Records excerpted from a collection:

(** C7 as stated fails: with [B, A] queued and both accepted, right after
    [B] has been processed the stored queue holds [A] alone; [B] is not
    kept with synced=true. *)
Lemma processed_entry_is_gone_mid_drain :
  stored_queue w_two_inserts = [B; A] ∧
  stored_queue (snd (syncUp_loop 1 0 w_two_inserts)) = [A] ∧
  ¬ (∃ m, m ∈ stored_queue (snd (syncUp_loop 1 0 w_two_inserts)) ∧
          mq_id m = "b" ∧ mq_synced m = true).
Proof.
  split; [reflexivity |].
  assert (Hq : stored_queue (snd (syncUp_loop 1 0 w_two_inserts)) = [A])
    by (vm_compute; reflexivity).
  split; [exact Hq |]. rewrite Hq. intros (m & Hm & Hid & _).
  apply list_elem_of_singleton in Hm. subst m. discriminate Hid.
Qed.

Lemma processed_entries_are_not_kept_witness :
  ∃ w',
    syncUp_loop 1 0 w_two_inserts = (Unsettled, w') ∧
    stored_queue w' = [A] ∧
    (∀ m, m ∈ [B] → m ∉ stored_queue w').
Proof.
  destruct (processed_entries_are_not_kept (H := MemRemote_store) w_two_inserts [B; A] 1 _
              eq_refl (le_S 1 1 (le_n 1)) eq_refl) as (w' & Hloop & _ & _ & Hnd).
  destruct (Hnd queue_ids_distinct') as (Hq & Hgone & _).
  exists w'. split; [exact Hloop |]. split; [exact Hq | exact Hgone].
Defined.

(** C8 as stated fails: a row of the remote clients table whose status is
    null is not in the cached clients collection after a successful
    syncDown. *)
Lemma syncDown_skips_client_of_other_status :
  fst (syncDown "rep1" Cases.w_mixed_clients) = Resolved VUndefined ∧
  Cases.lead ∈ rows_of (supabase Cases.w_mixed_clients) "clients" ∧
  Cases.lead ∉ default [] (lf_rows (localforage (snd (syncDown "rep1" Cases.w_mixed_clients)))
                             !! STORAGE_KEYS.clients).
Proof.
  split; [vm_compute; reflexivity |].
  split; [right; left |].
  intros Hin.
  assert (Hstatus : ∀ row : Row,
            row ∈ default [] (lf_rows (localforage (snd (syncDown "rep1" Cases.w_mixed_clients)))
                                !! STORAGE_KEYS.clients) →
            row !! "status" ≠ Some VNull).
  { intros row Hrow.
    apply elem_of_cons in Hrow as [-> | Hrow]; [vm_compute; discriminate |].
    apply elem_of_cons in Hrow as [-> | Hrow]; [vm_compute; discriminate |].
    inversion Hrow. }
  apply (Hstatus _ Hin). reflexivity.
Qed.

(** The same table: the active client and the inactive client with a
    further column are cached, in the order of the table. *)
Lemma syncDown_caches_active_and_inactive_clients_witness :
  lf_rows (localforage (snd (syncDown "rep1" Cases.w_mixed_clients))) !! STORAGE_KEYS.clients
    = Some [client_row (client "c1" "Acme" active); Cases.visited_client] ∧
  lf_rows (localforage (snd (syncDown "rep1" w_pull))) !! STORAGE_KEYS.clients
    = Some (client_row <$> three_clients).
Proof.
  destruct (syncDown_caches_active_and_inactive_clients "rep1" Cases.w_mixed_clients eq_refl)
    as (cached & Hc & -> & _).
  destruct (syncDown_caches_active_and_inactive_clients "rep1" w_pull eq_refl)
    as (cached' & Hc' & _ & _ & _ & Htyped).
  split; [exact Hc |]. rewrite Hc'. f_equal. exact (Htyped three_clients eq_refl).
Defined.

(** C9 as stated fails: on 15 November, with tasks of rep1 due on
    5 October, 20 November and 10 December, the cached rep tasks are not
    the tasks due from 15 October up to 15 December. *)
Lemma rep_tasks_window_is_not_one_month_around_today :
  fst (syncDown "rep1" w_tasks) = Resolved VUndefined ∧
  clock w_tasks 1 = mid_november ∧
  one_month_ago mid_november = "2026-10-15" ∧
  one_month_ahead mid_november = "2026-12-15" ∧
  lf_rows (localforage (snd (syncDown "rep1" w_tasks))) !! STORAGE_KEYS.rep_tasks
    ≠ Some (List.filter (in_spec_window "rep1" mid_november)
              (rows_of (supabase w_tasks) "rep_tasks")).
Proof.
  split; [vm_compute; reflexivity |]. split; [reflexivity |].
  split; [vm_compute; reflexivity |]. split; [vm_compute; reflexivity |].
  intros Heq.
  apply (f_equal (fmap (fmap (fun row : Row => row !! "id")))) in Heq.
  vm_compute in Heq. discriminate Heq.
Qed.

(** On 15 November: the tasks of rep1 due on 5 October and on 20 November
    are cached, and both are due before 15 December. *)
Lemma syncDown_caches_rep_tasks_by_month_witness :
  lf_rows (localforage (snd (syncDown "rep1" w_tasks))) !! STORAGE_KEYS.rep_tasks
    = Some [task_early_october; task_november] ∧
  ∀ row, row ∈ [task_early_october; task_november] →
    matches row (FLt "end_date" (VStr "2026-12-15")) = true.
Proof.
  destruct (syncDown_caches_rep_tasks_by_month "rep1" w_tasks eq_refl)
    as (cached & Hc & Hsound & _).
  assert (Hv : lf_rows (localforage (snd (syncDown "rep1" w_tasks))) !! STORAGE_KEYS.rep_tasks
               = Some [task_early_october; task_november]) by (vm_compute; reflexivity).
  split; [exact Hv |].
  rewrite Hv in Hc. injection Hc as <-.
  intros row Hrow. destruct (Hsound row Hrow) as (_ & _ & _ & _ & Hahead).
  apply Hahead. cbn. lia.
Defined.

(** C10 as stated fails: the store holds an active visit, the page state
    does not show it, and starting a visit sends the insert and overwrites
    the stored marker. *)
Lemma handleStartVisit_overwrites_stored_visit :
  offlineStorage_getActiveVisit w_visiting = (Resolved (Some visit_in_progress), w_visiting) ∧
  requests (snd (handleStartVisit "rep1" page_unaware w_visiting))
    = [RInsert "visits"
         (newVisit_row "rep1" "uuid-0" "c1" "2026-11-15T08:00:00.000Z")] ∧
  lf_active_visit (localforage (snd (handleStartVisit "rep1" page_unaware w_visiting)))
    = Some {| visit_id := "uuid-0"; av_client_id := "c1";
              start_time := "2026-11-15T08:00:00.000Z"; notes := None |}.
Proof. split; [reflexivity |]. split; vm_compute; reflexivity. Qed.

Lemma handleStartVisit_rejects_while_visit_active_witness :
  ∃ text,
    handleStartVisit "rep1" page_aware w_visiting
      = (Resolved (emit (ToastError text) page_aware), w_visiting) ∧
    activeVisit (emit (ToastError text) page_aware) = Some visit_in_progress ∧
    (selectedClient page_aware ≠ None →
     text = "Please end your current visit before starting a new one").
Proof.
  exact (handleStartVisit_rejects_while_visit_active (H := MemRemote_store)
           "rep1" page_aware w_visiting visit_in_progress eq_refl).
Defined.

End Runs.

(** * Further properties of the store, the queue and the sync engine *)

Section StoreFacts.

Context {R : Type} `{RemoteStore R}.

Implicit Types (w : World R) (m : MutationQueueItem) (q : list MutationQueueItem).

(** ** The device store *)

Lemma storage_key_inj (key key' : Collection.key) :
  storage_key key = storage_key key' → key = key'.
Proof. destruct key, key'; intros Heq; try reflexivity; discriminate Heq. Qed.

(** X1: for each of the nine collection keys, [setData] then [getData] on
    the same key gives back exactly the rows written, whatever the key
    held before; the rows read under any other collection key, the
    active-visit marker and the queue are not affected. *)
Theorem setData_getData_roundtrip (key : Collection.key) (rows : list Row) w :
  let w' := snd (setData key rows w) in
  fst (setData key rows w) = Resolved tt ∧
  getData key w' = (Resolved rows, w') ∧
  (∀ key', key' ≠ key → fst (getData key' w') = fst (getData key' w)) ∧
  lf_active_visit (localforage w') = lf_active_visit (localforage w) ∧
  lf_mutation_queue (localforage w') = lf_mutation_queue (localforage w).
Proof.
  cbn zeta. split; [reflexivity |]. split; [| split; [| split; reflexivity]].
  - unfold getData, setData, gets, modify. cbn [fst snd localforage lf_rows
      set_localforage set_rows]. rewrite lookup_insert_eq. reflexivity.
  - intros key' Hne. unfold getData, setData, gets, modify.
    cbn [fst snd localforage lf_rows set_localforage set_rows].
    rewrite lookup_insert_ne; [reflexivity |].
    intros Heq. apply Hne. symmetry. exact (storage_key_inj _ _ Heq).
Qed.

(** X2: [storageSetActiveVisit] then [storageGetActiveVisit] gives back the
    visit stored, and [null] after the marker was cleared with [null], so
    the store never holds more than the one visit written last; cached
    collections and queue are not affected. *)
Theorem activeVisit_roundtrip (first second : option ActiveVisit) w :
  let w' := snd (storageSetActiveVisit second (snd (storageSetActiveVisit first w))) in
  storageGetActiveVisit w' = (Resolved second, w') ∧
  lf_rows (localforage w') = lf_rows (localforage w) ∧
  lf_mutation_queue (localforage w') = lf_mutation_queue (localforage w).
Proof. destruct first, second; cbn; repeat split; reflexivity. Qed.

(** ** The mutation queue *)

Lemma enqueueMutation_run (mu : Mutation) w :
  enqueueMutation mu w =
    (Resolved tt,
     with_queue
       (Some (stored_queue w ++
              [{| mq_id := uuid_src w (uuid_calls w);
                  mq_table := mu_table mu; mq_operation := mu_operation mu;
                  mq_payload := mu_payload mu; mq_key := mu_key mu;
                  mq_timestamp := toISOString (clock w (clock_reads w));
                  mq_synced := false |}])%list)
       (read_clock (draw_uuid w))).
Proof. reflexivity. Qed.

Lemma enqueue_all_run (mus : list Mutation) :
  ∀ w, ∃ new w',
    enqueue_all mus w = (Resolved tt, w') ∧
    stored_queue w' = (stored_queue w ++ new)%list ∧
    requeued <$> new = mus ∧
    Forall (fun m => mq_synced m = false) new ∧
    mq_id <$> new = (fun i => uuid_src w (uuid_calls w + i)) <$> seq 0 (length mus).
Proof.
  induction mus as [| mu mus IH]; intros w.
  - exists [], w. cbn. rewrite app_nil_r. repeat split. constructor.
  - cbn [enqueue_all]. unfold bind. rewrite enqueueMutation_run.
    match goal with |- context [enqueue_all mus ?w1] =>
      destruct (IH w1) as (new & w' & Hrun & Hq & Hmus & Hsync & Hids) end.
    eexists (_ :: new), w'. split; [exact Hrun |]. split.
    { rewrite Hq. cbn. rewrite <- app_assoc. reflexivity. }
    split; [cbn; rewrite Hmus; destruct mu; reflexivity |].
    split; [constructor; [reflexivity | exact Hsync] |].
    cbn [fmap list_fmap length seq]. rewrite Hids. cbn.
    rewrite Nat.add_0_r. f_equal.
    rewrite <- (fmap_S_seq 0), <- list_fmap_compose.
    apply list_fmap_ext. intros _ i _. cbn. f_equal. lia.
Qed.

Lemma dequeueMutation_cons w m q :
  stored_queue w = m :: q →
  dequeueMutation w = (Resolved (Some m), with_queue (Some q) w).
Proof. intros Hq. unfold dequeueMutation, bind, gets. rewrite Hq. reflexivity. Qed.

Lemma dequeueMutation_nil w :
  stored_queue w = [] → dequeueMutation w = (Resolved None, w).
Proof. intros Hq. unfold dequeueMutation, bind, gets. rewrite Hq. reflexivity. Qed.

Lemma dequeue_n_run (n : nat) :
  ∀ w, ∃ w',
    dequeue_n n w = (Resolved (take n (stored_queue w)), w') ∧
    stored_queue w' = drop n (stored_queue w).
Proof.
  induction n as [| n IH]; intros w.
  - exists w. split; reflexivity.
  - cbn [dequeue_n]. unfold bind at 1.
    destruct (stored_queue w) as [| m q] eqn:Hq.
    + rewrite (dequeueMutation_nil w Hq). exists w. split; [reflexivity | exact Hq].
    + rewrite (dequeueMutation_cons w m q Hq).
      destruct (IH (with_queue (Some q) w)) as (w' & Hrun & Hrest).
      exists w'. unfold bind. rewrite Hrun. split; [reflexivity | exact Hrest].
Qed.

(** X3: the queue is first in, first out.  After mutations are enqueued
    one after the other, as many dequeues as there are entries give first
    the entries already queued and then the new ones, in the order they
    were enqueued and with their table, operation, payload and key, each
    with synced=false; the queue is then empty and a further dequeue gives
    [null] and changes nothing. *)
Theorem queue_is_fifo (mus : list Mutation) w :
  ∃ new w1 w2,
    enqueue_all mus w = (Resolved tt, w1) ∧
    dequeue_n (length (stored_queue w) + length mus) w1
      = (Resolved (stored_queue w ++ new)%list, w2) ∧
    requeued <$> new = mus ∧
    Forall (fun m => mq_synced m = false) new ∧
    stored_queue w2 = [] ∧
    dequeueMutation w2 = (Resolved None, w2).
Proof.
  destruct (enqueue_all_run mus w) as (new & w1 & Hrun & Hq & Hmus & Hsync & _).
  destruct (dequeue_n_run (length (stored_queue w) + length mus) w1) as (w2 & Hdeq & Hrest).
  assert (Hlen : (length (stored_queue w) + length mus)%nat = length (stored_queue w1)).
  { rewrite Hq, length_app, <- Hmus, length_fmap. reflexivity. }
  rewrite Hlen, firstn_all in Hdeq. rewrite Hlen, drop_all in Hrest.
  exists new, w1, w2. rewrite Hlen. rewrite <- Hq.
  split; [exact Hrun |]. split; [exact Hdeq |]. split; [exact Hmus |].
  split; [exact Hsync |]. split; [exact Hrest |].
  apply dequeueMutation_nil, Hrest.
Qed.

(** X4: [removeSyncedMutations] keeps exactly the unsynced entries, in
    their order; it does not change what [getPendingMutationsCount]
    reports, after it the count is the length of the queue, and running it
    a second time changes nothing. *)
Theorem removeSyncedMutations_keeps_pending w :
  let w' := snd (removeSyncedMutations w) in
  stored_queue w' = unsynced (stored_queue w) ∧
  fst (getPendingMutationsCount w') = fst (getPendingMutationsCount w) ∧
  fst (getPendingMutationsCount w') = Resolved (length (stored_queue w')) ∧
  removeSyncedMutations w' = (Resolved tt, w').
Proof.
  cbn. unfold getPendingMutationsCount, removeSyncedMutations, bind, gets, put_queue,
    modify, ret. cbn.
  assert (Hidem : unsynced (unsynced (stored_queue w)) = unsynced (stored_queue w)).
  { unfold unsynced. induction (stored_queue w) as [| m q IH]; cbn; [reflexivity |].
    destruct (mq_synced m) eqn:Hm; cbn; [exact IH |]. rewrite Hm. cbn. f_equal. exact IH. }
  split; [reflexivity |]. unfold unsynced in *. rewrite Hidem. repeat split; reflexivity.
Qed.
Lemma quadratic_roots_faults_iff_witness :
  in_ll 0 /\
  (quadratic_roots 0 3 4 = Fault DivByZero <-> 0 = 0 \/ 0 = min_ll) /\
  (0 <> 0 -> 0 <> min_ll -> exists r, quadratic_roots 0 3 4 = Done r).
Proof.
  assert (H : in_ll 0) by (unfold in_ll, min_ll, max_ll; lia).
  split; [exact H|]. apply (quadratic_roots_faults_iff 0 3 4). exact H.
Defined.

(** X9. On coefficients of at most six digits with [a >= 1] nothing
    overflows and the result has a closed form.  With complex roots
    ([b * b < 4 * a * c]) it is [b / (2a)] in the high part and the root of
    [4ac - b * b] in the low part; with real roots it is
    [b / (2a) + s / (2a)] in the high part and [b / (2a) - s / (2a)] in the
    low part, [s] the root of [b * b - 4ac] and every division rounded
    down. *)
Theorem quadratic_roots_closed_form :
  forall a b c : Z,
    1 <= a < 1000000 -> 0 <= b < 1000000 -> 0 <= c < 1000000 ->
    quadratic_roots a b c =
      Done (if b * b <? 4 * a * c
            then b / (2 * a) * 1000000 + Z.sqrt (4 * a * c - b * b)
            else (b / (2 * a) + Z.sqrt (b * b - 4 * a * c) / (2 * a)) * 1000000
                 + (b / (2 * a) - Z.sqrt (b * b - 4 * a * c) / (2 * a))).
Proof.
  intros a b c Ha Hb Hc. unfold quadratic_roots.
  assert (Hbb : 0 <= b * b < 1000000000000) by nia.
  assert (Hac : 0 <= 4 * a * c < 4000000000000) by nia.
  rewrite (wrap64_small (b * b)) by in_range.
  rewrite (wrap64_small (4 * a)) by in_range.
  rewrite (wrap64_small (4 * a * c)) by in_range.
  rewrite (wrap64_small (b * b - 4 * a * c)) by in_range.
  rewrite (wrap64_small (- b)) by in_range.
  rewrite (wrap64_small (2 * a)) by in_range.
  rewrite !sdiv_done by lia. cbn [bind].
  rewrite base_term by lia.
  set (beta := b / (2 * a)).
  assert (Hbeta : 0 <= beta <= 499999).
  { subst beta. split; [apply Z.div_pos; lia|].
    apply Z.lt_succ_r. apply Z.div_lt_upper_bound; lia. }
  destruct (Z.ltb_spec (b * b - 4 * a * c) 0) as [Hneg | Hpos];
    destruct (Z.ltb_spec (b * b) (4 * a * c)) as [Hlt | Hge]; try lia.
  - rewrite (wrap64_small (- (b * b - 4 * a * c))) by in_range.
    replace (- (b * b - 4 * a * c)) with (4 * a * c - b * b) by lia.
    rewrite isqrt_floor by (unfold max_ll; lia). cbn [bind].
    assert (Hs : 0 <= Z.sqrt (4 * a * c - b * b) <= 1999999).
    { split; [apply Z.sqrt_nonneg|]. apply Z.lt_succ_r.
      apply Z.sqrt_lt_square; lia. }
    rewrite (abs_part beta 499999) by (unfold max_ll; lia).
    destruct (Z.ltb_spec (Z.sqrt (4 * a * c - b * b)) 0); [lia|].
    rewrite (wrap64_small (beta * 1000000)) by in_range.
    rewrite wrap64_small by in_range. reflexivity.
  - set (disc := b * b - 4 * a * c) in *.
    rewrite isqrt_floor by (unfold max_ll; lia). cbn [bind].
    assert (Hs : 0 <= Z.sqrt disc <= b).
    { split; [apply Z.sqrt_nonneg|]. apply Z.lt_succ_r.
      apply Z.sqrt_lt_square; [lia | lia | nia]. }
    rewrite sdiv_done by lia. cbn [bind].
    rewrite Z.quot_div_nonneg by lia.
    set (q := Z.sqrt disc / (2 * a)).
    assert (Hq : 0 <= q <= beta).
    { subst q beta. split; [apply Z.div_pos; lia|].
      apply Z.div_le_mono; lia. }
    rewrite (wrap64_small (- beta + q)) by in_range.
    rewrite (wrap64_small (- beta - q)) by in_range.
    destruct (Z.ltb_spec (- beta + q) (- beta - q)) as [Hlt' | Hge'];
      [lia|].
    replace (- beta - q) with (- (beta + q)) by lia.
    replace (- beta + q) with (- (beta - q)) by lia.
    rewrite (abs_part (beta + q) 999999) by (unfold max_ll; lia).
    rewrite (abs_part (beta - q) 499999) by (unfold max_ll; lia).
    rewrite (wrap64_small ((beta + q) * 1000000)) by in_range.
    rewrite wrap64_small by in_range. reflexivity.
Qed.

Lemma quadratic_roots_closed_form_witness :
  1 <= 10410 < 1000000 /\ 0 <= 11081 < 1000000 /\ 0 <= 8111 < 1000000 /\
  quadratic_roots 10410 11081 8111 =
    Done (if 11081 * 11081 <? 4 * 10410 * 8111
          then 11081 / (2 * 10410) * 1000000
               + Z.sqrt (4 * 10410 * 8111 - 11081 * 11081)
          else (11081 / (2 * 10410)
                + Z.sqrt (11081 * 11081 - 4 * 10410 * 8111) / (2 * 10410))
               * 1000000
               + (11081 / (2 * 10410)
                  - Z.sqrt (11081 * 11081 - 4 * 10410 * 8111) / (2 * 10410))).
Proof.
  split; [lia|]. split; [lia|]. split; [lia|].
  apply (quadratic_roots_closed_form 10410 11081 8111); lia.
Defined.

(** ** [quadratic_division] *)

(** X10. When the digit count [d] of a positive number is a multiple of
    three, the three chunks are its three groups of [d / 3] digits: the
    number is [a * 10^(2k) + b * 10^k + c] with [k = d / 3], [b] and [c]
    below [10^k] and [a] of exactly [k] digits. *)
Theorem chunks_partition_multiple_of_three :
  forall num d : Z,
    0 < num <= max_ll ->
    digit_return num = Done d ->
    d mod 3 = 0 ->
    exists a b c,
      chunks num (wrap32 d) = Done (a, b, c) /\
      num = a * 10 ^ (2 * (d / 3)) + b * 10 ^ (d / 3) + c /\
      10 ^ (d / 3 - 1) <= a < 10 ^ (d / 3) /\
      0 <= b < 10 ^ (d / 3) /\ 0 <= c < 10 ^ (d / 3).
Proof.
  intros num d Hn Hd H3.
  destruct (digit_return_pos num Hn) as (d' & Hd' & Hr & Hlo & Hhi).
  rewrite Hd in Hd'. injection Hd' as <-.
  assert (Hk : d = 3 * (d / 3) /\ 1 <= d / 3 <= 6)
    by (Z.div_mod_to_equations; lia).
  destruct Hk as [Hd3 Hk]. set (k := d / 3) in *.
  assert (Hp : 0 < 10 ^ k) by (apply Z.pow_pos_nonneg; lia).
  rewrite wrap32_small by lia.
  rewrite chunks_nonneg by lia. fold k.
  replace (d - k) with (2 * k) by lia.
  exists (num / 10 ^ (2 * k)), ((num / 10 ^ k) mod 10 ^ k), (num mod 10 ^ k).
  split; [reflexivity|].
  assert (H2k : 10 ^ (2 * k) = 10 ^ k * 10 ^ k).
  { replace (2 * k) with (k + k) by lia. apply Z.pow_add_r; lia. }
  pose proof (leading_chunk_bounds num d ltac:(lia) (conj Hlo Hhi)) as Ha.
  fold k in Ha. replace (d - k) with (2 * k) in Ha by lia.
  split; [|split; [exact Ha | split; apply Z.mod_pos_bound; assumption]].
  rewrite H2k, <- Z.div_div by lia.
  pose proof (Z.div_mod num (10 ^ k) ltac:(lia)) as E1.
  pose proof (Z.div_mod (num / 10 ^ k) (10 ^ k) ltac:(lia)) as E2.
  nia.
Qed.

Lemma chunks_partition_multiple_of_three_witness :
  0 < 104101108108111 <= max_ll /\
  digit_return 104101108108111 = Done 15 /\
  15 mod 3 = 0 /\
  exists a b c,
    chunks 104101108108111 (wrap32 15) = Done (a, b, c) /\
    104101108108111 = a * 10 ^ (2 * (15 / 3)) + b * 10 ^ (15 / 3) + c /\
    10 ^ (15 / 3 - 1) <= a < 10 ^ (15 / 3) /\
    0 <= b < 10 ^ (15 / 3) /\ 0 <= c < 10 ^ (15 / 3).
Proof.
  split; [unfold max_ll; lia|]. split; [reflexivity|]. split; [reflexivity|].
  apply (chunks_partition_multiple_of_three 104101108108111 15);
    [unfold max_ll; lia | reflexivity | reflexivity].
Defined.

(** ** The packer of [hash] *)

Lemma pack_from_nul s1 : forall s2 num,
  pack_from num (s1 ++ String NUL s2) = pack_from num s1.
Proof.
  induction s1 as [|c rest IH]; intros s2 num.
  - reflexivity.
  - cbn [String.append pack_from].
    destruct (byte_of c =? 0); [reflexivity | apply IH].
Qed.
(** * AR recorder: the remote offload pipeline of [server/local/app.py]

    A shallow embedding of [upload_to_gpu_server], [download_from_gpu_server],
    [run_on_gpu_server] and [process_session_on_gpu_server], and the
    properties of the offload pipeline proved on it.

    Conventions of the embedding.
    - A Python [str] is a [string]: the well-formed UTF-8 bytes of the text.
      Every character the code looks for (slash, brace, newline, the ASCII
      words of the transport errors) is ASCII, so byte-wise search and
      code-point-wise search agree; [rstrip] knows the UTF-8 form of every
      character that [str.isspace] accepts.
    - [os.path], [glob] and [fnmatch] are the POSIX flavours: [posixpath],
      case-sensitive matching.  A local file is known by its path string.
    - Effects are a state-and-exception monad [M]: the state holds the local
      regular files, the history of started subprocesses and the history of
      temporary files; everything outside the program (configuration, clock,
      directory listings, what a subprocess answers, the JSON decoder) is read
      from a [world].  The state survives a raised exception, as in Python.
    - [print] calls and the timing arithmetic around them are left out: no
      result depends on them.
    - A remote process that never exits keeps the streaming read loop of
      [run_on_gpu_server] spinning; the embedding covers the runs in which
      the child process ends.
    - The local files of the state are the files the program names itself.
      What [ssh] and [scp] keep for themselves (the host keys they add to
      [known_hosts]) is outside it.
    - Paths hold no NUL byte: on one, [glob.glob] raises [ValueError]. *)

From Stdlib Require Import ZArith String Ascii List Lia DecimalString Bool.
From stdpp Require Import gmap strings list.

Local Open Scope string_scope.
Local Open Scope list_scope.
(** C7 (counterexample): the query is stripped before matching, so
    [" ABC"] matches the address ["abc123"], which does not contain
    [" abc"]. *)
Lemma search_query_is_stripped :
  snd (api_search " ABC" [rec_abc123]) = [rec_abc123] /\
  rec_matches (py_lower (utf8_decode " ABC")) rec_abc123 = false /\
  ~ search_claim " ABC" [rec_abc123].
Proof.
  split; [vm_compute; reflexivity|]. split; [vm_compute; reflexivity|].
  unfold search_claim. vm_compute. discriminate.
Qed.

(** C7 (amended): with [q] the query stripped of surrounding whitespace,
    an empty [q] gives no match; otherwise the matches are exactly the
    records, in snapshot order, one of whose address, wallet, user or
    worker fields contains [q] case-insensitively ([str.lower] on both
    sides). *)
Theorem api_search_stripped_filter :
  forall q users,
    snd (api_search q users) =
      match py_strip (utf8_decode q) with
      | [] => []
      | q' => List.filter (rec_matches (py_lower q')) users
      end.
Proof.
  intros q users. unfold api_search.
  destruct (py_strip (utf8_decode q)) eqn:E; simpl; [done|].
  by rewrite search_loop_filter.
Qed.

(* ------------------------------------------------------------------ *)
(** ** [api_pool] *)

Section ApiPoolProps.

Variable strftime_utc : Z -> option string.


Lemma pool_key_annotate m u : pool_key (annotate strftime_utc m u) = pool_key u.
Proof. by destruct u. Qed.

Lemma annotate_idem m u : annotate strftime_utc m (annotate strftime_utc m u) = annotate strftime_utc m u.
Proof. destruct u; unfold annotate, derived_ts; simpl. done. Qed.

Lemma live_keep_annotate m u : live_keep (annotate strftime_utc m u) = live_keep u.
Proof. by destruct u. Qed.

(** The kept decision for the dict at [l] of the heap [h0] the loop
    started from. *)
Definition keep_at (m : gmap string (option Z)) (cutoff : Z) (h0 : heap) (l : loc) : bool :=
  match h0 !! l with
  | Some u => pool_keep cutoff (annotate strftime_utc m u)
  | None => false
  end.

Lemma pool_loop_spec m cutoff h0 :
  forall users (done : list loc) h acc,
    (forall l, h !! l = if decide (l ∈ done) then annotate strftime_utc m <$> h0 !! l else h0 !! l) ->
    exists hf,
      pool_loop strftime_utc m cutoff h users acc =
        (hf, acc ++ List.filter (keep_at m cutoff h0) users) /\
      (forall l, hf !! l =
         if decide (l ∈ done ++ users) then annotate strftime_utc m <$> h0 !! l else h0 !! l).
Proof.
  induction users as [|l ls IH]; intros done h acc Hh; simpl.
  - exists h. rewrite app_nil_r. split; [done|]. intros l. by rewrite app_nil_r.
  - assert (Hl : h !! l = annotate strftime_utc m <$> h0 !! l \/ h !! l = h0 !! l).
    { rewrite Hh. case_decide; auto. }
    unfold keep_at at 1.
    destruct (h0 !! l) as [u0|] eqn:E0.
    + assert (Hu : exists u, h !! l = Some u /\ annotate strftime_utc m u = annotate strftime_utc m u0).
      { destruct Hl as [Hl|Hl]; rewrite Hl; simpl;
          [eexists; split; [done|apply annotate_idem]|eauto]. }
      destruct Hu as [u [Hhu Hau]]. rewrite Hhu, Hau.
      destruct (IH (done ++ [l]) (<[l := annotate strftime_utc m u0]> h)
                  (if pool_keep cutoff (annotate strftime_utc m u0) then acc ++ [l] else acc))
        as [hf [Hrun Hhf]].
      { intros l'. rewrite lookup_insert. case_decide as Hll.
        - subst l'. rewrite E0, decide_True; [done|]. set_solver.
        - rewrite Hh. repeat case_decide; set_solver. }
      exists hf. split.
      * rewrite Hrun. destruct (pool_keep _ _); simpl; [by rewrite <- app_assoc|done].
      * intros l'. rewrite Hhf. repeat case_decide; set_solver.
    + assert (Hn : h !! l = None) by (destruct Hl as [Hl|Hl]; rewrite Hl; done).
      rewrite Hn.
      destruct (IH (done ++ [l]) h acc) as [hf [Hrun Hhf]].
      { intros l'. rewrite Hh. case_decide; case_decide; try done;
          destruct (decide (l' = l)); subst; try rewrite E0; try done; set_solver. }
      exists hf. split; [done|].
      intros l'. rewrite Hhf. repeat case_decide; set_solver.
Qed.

• ASSIGNMENT
Check each line of the data above for the string "storageSetActiveVisit", and copy the ones that have it.

• RESULT FOR THIS EXERCISE
(** X2: [storageSetActiveVisit] then [storageGetActiveVisit] gives back the
  let w' := snd (storageSetActiveVisit second (snd (storageSetActiveVisit first w))) in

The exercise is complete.